> _YOUR GOAL_
State how many lines of the records contain the string "simpl", and give no other information.

> _DATA TO USE_
###

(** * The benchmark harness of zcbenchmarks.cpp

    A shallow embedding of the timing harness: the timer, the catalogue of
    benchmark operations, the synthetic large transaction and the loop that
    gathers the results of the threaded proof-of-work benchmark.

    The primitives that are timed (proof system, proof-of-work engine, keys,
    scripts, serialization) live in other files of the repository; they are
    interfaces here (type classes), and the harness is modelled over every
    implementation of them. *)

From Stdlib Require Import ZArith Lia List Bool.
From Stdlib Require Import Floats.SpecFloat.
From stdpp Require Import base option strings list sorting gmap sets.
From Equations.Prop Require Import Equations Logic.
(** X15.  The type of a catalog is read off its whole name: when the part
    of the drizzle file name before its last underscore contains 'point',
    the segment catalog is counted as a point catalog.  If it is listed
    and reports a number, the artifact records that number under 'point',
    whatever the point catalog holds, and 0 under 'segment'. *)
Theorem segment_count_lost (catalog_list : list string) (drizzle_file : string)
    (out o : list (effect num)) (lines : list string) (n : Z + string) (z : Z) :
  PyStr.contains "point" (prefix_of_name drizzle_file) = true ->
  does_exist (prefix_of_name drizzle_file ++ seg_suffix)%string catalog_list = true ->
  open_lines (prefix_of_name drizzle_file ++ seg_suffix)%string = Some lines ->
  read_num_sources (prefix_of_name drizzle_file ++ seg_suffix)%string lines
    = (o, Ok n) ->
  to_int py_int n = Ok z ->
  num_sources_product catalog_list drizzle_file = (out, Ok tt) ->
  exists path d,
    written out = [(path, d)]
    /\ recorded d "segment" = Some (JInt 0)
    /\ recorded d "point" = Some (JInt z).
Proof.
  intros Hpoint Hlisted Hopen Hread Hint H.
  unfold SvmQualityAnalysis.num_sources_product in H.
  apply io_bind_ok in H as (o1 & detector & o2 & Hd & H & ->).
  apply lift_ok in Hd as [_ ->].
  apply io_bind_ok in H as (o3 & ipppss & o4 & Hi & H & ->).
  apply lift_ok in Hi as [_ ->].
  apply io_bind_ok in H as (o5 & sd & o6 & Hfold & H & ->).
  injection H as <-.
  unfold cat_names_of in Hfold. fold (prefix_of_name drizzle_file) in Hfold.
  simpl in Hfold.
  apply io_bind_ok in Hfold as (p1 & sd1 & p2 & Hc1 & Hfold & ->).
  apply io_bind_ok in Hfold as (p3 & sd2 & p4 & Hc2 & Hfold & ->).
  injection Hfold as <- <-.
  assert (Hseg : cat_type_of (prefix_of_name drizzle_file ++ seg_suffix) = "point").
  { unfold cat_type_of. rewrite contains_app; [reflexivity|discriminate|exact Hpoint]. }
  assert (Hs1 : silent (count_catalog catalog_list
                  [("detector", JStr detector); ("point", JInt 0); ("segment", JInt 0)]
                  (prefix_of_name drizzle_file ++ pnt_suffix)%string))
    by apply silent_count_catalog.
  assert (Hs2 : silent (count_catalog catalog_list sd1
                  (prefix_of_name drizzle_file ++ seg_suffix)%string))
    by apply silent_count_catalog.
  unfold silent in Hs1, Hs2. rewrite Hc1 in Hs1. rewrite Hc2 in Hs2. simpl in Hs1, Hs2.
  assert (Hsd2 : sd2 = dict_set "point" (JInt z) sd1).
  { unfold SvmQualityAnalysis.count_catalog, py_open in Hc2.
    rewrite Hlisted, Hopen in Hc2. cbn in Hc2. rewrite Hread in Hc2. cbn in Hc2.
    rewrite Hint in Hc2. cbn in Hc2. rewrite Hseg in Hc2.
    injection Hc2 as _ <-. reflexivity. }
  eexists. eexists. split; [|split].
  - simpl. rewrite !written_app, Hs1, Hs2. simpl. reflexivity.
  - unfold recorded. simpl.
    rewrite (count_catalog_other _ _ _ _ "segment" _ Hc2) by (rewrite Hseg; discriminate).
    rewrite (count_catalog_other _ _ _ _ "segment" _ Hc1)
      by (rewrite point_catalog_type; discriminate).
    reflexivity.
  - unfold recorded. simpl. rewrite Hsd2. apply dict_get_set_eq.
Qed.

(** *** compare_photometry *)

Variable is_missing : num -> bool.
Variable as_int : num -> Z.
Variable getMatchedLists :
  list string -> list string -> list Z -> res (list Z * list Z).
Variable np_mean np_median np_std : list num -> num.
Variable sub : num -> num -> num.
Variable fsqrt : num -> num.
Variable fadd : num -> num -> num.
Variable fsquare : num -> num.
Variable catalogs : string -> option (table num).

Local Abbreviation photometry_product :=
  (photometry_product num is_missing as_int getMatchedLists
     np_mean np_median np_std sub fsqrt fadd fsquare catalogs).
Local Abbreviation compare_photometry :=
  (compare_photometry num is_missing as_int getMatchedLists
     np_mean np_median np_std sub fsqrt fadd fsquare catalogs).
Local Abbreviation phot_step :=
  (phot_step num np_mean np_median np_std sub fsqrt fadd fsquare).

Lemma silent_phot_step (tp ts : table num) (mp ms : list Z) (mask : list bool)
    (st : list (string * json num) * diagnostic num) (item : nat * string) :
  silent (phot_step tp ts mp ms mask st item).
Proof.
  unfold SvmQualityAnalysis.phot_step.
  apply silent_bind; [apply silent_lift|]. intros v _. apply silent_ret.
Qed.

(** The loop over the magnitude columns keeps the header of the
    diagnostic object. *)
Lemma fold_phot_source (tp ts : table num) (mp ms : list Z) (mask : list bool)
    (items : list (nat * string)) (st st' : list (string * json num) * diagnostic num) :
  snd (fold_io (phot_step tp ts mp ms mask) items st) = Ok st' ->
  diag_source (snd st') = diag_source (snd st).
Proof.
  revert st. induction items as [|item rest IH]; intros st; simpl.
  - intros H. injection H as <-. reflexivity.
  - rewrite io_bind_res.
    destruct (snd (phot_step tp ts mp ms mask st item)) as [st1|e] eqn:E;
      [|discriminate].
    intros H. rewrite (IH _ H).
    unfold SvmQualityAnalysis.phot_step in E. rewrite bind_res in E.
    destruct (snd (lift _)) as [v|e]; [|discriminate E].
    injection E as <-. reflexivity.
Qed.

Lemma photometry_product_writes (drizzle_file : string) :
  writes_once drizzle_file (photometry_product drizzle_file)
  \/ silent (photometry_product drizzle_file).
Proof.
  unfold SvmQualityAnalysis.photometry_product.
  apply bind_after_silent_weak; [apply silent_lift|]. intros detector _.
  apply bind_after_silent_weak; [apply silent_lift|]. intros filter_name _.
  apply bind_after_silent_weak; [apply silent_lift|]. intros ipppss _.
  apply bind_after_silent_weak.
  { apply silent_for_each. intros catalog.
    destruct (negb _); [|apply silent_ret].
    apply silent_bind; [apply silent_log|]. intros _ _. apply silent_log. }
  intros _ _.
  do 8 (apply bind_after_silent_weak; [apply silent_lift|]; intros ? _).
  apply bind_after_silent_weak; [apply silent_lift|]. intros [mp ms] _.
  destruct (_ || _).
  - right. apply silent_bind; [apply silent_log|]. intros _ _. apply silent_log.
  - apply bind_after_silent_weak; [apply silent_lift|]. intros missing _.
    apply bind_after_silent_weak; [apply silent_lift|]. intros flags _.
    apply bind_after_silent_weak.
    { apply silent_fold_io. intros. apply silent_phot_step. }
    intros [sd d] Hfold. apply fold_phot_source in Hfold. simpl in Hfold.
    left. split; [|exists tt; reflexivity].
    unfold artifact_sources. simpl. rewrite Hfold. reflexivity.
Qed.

###

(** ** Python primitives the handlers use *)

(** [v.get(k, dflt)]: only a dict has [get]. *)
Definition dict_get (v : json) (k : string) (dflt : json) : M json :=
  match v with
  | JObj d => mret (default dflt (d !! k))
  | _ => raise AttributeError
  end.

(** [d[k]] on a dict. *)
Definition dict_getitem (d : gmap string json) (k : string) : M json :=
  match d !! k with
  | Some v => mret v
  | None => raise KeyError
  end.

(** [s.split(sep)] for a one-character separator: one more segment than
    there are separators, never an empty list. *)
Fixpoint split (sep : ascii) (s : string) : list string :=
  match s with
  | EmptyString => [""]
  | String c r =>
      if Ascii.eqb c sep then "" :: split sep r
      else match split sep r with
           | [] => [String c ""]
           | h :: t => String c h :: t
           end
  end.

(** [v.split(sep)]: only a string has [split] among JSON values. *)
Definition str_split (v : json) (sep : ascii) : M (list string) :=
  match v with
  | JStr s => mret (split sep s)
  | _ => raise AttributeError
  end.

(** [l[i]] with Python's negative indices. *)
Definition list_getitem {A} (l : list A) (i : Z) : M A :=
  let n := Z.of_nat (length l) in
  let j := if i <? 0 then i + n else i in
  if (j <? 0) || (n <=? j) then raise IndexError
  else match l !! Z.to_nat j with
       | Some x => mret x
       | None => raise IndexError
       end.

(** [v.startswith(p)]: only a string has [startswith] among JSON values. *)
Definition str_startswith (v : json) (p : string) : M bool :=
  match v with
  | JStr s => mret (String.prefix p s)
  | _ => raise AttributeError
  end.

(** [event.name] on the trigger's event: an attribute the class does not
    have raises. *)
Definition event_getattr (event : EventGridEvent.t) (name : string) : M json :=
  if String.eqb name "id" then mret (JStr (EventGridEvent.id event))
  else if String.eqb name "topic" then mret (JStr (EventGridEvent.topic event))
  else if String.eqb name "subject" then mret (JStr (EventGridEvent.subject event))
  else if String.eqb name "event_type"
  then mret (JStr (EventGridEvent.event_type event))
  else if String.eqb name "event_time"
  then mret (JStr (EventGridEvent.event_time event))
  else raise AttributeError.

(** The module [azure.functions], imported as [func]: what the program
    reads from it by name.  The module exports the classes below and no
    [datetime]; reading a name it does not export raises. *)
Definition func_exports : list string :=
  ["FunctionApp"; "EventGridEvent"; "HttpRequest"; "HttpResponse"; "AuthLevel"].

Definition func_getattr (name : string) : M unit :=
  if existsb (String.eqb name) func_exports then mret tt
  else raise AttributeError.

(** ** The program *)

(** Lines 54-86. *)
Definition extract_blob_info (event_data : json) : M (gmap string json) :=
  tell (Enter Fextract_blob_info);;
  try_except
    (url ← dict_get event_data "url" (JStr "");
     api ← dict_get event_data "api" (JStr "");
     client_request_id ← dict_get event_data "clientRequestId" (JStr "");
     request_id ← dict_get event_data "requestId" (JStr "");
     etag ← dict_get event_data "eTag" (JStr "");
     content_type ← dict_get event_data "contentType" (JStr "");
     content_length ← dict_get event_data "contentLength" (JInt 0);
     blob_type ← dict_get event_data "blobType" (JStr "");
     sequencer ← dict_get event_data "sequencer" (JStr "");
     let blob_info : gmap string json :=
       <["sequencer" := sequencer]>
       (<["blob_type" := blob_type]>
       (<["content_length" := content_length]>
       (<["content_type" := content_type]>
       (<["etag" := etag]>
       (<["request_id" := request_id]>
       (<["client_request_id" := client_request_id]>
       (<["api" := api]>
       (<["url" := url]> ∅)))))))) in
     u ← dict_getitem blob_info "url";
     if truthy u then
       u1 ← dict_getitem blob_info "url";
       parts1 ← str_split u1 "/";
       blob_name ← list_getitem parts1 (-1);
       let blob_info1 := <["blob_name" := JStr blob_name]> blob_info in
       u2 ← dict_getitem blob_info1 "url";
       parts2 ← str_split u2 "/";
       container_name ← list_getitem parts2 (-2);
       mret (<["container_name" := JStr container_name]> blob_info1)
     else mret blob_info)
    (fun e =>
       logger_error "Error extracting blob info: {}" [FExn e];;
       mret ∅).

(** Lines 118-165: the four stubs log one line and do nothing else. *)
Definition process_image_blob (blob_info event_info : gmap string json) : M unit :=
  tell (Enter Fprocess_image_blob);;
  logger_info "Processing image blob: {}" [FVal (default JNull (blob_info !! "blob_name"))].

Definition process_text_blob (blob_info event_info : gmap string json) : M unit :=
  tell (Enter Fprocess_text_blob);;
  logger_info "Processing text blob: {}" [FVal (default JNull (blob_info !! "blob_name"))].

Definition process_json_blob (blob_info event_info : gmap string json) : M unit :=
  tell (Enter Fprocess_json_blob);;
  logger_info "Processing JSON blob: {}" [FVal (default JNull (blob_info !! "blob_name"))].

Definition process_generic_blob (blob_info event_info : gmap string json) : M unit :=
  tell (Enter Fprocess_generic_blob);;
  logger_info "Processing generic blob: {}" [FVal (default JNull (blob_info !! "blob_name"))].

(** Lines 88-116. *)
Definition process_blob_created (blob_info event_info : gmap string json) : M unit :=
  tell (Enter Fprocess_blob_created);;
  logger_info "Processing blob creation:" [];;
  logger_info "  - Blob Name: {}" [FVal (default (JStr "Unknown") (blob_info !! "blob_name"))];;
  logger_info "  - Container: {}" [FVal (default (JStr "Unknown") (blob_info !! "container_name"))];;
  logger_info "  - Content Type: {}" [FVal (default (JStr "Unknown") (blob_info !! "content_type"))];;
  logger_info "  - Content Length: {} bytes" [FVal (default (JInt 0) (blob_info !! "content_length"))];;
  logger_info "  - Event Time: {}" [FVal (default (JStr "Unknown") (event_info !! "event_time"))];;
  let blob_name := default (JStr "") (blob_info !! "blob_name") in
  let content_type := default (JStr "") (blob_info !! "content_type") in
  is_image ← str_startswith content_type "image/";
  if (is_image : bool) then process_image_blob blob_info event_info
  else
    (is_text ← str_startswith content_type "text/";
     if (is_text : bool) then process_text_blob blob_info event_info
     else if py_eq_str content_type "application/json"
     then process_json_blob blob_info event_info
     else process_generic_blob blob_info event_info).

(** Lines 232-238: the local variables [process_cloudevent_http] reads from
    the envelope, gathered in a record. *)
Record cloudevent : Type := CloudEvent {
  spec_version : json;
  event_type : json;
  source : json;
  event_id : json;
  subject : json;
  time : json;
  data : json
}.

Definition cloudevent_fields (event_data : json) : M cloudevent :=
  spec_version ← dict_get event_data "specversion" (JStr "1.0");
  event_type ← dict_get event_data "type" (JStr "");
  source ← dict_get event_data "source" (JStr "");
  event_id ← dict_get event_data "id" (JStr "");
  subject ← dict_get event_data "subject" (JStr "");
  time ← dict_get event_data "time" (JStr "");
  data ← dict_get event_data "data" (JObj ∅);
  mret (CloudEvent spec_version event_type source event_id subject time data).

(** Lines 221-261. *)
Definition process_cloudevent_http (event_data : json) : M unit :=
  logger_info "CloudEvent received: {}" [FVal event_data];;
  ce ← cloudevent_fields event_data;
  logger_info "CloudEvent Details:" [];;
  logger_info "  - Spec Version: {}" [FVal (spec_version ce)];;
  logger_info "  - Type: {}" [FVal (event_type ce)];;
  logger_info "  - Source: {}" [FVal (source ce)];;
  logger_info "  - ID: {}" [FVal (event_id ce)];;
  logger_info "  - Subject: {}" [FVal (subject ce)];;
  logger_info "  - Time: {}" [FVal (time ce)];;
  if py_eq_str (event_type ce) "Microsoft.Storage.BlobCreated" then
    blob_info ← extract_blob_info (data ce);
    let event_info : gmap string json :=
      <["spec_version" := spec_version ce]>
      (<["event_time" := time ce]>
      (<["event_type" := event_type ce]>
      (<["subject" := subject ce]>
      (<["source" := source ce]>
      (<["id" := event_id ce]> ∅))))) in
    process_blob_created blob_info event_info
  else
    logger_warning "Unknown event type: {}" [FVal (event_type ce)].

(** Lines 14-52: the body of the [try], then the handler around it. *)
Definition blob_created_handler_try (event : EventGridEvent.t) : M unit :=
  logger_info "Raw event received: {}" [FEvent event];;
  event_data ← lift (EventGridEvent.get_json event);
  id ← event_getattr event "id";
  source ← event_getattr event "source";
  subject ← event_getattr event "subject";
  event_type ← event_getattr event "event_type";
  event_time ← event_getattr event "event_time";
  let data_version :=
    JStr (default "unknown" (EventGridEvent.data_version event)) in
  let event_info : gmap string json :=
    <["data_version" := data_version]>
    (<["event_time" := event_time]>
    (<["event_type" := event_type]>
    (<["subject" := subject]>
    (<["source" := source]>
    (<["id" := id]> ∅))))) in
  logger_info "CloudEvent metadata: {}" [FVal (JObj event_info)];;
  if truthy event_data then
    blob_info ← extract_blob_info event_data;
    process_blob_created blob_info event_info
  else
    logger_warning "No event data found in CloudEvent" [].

###

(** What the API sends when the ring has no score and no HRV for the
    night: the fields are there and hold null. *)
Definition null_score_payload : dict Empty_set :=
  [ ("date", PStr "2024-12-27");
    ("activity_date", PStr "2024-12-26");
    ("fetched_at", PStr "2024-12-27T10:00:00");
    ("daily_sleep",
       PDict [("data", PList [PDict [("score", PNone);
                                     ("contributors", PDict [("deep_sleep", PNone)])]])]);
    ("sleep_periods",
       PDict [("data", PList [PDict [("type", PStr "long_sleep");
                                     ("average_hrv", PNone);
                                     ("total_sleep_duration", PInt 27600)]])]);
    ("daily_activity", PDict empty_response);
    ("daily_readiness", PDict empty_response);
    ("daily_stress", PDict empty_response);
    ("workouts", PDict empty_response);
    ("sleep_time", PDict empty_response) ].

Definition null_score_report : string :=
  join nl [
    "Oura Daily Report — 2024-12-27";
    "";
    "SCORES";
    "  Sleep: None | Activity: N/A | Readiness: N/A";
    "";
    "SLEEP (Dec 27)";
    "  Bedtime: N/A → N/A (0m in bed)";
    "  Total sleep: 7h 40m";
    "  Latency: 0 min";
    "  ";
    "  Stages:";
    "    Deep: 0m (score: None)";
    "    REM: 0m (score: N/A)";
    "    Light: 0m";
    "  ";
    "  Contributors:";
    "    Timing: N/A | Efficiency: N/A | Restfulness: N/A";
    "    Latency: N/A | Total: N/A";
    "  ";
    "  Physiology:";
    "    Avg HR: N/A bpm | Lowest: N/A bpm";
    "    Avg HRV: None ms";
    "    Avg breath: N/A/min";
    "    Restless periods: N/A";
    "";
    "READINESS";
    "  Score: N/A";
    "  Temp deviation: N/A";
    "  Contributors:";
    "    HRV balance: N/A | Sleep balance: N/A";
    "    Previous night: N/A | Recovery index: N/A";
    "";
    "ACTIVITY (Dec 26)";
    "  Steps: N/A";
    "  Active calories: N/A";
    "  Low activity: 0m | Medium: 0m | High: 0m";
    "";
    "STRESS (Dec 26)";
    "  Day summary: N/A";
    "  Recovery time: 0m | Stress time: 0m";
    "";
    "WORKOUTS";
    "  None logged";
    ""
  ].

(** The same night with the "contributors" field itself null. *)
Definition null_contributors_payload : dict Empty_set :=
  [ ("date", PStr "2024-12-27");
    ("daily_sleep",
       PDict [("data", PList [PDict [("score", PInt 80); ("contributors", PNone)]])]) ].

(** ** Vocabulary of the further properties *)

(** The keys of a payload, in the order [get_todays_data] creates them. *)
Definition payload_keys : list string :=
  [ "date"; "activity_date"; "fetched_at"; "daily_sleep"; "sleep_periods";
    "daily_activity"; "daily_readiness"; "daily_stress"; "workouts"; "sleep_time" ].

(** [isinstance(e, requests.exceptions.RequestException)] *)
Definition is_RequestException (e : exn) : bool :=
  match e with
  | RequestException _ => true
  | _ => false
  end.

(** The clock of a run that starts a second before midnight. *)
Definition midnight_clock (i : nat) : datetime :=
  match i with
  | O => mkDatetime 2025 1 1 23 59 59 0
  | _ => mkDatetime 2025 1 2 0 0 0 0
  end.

###

> _ANSWER BOX_
8